» **Task instructions**
Give the number of lines in the data that contain the word "RequestVoteResponse"; no other text is needed.

» **Records shown**
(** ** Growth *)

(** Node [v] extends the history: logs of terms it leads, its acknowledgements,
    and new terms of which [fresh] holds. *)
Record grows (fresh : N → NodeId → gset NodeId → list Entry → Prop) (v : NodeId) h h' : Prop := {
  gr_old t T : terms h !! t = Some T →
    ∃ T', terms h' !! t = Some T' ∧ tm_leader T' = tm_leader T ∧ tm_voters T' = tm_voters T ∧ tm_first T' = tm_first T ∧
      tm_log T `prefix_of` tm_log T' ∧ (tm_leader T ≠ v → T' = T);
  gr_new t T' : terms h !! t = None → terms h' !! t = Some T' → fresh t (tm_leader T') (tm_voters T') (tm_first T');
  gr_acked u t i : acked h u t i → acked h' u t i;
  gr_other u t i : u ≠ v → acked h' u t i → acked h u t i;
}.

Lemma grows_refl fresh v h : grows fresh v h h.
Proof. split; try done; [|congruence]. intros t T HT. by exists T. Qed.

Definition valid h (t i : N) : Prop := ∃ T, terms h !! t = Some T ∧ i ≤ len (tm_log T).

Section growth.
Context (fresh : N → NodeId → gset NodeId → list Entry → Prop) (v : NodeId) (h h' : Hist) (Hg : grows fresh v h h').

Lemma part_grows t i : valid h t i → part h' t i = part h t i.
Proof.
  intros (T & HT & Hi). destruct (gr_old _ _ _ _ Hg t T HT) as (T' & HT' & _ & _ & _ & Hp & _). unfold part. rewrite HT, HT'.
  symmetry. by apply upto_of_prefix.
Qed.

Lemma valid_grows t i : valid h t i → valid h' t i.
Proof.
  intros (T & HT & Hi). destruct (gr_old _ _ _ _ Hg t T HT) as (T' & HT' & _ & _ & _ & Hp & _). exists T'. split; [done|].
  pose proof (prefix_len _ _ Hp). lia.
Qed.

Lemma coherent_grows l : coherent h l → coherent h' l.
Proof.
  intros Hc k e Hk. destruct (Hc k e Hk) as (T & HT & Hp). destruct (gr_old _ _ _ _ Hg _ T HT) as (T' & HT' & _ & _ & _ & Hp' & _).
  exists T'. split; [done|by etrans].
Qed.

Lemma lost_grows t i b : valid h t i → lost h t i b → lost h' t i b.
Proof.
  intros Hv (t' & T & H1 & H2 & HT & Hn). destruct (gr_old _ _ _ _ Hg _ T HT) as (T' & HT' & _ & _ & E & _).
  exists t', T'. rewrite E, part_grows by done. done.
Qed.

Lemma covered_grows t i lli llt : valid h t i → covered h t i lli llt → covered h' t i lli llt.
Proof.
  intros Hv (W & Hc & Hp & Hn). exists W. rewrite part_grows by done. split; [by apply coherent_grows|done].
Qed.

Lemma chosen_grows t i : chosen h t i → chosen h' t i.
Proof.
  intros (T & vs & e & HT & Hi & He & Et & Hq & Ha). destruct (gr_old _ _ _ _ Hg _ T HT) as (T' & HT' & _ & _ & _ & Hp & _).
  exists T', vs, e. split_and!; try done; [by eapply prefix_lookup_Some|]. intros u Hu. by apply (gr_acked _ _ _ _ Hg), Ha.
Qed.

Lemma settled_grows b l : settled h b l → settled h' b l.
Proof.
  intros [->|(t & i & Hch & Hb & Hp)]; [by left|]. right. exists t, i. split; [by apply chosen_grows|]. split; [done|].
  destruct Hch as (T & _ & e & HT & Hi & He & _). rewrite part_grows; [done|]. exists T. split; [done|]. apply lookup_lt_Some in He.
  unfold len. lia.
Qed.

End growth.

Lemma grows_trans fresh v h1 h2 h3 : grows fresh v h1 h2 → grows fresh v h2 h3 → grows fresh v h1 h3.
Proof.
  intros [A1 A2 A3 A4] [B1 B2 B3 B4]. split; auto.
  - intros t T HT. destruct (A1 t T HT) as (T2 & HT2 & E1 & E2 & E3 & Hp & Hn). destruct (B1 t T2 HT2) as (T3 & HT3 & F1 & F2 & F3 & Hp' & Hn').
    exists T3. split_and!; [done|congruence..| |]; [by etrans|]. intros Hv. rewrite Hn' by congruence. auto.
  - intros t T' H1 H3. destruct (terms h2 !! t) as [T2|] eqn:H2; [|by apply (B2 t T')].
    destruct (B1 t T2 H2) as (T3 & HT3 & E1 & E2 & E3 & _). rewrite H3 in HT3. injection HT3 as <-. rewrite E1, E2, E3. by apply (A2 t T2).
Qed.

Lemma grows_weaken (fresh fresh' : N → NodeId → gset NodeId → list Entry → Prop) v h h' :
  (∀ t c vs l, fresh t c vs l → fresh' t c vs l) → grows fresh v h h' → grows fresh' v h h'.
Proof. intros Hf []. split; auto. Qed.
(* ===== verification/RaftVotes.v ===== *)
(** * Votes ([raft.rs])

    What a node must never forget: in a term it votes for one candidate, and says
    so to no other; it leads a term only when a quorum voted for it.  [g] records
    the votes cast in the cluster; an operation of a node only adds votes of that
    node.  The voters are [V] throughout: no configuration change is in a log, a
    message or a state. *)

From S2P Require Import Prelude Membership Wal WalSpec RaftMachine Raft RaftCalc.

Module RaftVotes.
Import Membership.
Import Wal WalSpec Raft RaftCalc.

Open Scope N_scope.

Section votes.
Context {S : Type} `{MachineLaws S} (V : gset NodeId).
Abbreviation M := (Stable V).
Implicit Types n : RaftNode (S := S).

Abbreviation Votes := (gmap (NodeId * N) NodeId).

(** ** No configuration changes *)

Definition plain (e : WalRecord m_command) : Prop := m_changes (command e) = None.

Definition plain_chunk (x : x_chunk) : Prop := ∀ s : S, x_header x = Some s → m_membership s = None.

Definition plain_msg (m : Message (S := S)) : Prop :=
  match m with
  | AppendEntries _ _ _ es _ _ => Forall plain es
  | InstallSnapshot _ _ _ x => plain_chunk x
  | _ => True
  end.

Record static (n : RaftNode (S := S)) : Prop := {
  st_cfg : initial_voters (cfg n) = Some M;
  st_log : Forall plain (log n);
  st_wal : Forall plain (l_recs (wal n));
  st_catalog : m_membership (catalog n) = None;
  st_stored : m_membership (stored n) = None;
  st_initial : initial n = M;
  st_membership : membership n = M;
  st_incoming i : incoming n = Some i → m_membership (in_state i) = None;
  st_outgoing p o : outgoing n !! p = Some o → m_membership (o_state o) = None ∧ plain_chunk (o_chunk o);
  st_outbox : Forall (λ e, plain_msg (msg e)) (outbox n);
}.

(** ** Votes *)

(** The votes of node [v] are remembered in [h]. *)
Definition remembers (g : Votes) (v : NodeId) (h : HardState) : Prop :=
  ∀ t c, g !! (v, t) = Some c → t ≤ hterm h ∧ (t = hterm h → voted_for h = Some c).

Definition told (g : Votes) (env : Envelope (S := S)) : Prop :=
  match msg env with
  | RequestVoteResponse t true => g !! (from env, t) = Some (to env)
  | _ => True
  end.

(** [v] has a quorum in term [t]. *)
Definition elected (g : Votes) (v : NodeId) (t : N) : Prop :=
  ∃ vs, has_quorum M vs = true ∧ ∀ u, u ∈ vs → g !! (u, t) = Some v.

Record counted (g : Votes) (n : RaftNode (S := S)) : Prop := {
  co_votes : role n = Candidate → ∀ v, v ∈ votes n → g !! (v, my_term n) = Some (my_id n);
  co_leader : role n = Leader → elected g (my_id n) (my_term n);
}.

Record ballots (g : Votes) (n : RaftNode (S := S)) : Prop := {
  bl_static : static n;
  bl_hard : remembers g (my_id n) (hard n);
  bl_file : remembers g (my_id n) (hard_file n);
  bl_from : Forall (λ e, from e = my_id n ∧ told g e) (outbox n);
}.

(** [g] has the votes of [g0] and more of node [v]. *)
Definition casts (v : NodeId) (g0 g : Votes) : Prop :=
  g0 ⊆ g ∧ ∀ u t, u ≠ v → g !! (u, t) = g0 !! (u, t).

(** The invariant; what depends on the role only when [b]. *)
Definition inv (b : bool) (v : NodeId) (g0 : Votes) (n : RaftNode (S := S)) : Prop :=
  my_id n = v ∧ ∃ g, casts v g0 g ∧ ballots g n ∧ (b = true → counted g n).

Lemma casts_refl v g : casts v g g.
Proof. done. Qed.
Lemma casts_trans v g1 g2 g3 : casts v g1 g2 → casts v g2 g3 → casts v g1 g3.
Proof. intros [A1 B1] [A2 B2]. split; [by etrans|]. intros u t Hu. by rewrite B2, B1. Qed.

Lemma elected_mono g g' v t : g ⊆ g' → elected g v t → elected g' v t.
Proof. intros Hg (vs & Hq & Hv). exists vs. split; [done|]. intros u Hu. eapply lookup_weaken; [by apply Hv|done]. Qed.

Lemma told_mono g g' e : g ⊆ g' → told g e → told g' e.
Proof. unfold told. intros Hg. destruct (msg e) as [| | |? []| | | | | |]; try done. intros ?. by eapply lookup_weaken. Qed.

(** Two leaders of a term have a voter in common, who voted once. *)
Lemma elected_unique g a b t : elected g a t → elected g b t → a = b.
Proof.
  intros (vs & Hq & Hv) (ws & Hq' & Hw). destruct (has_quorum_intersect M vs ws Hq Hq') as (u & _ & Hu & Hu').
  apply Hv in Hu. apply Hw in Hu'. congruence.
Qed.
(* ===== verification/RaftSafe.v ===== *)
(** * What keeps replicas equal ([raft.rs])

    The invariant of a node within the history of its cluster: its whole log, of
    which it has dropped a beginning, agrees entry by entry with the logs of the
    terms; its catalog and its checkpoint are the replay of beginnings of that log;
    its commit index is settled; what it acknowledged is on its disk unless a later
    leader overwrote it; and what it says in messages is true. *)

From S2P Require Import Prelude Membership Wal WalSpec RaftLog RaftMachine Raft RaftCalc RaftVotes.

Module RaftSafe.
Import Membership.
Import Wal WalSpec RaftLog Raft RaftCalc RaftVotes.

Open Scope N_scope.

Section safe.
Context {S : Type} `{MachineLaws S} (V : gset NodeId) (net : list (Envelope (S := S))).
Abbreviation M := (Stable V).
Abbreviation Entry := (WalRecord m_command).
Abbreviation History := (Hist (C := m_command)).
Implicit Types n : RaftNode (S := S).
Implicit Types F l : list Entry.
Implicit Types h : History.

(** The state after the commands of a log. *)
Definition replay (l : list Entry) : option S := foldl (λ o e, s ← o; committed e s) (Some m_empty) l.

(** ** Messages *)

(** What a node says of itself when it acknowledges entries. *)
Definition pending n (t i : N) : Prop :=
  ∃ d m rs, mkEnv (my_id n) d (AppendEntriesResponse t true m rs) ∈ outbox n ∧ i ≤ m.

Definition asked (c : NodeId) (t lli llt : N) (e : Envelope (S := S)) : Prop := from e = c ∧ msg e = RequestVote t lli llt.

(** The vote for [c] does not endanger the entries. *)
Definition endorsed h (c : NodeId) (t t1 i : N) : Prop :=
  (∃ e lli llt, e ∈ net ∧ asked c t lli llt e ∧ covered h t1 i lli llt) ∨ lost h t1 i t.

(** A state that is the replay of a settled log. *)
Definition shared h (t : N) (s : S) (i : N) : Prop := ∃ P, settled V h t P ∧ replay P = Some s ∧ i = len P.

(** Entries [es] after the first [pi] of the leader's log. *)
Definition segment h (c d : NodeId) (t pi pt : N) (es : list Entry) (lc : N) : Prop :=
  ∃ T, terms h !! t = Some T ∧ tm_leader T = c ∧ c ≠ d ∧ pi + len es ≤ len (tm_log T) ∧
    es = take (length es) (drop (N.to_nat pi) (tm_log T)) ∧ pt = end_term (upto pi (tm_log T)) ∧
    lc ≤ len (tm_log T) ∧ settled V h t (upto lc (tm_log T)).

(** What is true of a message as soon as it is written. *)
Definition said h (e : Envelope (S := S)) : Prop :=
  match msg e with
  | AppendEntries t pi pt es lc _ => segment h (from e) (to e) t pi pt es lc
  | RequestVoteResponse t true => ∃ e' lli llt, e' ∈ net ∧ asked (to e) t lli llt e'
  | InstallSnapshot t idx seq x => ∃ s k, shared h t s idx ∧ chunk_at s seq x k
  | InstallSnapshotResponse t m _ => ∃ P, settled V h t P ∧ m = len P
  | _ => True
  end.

...

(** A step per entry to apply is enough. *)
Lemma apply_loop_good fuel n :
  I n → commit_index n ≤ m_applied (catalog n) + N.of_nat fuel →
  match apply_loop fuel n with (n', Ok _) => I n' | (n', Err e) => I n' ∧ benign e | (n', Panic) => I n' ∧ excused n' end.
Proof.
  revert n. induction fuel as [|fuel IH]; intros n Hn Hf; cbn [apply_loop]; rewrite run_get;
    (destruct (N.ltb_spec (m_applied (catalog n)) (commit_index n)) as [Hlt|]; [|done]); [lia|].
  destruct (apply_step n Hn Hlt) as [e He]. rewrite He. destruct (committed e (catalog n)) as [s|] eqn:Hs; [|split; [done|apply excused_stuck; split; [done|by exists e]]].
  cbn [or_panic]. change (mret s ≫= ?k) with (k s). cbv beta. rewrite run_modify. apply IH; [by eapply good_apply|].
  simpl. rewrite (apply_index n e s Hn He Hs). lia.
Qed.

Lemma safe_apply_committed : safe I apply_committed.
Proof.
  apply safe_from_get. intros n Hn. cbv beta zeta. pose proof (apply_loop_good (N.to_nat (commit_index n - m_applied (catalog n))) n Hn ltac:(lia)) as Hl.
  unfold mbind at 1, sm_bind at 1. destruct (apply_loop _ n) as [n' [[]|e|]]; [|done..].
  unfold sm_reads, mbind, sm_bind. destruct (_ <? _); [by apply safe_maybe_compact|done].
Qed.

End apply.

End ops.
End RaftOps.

* * *

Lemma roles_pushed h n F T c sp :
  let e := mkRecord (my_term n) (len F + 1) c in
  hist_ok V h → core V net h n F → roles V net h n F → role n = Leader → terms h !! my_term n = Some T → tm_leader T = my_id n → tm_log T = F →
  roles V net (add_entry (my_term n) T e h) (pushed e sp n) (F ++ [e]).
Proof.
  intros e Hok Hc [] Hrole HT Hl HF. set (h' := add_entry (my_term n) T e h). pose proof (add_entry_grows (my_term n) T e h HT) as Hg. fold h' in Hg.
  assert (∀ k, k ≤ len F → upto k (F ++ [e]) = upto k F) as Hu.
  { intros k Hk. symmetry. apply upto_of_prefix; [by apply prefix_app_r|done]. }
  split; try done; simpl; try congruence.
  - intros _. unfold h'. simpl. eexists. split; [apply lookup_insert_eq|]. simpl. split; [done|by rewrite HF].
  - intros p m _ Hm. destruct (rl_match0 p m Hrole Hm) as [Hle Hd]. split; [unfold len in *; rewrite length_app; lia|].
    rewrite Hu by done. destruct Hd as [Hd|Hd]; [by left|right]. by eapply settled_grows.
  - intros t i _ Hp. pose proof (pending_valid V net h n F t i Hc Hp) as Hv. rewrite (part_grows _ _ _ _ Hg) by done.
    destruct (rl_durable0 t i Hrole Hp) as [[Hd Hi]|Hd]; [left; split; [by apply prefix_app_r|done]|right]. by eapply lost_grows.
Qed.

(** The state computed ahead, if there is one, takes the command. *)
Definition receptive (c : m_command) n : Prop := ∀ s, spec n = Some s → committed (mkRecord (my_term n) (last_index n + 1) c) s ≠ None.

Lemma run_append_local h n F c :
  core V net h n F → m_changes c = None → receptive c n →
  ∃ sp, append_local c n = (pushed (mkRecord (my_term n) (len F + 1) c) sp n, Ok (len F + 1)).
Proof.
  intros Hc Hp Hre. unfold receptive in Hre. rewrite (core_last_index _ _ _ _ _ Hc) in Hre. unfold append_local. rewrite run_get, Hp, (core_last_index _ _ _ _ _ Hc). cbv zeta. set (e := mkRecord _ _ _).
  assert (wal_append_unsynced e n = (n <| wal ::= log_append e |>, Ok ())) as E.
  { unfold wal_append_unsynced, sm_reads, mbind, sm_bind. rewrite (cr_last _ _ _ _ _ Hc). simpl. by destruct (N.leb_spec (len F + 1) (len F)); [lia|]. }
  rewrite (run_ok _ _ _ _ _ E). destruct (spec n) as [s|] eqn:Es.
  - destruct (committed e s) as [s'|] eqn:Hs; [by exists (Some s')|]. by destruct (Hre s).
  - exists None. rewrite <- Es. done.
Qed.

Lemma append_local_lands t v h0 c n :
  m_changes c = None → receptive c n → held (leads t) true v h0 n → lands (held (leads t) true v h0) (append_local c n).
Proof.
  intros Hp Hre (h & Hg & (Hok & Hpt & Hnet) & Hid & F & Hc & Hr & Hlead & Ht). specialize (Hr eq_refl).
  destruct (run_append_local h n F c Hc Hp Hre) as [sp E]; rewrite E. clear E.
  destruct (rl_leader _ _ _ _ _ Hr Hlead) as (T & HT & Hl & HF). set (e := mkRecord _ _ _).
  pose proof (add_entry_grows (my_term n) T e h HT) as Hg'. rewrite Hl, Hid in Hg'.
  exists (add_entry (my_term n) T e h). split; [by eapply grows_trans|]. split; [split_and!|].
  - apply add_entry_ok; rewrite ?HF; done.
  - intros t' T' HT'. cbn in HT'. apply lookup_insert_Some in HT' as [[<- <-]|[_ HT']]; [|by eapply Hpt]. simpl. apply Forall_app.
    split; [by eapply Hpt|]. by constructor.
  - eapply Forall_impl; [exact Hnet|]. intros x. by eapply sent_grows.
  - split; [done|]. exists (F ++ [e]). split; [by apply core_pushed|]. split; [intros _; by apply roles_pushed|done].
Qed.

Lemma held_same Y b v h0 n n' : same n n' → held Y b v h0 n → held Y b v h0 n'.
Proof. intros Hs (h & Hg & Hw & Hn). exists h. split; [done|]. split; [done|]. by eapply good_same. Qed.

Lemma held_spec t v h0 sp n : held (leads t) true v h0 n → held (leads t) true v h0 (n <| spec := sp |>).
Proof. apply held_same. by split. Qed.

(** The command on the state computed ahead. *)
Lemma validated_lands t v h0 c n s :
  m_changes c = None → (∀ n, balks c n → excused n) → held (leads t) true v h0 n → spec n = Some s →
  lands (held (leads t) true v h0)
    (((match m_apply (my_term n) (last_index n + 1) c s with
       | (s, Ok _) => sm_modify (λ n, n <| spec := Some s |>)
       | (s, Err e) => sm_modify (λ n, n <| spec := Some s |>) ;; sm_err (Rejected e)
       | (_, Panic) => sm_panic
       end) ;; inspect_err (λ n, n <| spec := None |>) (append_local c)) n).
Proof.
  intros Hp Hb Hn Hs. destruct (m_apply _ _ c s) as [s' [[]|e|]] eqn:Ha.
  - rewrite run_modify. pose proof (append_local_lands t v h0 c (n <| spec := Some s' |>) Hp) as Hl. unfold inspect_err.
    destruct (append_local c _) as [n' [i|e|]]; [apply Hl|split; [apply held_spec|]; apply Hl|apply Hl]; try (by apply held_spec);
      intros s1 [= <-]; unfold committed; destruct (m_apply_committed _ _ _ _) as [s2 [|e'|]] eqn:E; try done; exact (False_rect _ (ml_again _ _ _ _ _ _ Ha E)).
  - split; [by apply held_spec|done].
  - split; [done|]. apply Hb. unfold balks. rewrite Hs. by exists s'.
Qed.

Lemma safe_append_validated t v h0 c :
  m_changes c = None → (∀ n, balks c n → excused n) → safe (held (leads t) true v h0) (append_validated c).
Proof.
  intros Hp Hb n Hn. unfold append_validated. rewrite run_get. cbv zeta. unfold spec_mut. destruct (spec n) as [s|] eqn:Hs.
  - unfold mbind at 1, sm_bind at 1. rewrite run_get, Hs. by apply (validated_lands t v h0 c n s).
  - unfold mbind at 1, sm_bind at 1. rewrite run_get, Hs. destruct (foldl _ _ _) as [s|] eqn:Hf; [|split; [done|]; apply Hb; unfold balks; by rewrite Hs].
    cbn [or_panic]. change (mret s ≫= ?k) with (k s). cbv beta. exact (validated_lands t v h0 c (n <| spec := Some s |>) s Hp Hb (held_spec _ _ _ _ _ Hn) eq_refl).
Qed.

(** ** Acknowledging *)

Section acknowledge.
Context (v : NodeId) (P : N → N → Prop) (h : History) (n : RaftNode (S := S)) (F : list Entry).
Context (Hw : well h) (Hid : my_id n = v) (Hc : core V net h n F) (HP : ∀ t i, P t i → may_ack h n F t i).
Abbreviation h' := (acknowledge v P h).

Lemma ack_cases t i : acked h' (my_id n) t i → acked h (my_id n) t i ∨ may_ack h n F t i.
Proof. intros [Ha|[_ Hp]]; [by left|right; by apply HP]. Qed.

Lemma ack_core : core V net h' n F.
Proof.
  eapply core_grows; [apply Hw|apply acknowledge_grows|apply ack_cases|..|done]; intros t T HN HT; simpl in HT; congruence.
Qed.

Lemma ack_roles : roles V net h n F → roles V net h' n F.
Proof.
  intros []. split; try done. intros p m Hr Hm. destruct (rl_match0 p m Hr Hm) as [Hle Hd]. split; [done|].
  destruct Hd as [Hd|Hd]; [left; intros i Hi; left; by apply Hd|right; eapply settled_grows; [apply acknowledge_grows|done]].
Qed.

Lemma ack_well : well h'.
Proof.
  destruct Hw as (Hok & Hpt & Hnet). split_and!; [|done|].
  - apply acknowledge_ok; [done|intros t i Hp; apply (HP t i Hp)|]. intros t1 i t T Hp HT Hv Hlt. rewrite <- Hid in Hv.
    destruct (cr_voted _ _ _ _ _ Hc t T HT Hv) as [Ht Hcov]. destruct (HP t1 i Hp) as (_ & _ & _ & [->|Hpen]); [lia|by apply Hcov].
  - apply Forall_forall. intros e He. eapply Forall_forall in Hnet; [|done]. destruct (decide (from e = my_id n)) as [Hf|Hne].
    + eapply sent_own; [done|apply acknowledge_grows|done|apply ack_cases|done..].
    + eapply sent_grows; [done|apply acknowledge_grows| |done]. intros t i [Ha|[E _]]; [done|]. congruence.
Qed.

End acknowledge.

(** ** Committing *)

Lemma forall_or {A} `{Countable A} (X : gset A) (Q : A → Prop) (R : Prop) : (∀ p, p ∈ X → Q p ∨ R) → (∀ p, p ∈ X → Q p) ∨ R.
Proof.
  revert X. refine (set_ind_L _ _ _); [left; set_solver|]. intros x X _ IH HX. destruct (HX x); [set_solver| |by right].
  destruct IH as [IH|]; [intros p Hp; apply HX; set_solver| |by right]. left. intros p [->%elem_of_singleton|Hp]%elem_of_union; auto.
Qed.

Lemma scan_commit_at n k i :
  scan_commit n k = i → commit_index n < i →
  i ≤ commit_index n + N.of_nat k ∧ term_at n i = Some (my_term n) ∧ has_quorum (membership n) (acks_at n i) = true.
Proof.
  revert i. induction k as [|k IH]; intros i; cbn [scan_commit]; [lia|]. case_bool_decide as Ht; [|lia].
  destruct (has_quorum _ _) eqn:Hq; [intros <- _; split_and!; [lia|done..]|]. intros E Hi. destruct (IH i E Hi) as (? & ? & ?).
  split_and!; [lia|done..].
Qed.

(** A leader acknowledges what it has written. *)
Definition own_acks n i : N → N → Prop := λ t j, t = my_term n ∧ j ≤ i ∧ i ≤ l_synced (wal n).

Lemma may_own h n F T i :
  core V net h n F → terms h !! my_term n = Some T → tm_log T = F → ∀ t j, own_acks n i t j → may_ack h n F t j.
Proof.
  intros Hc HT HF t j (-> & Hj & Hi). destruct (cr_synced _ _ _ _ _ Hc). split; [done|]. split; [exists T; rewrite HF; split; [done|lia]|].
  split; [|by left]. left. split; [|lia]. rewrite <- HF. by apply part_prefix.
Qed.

» **Answer for the task**
2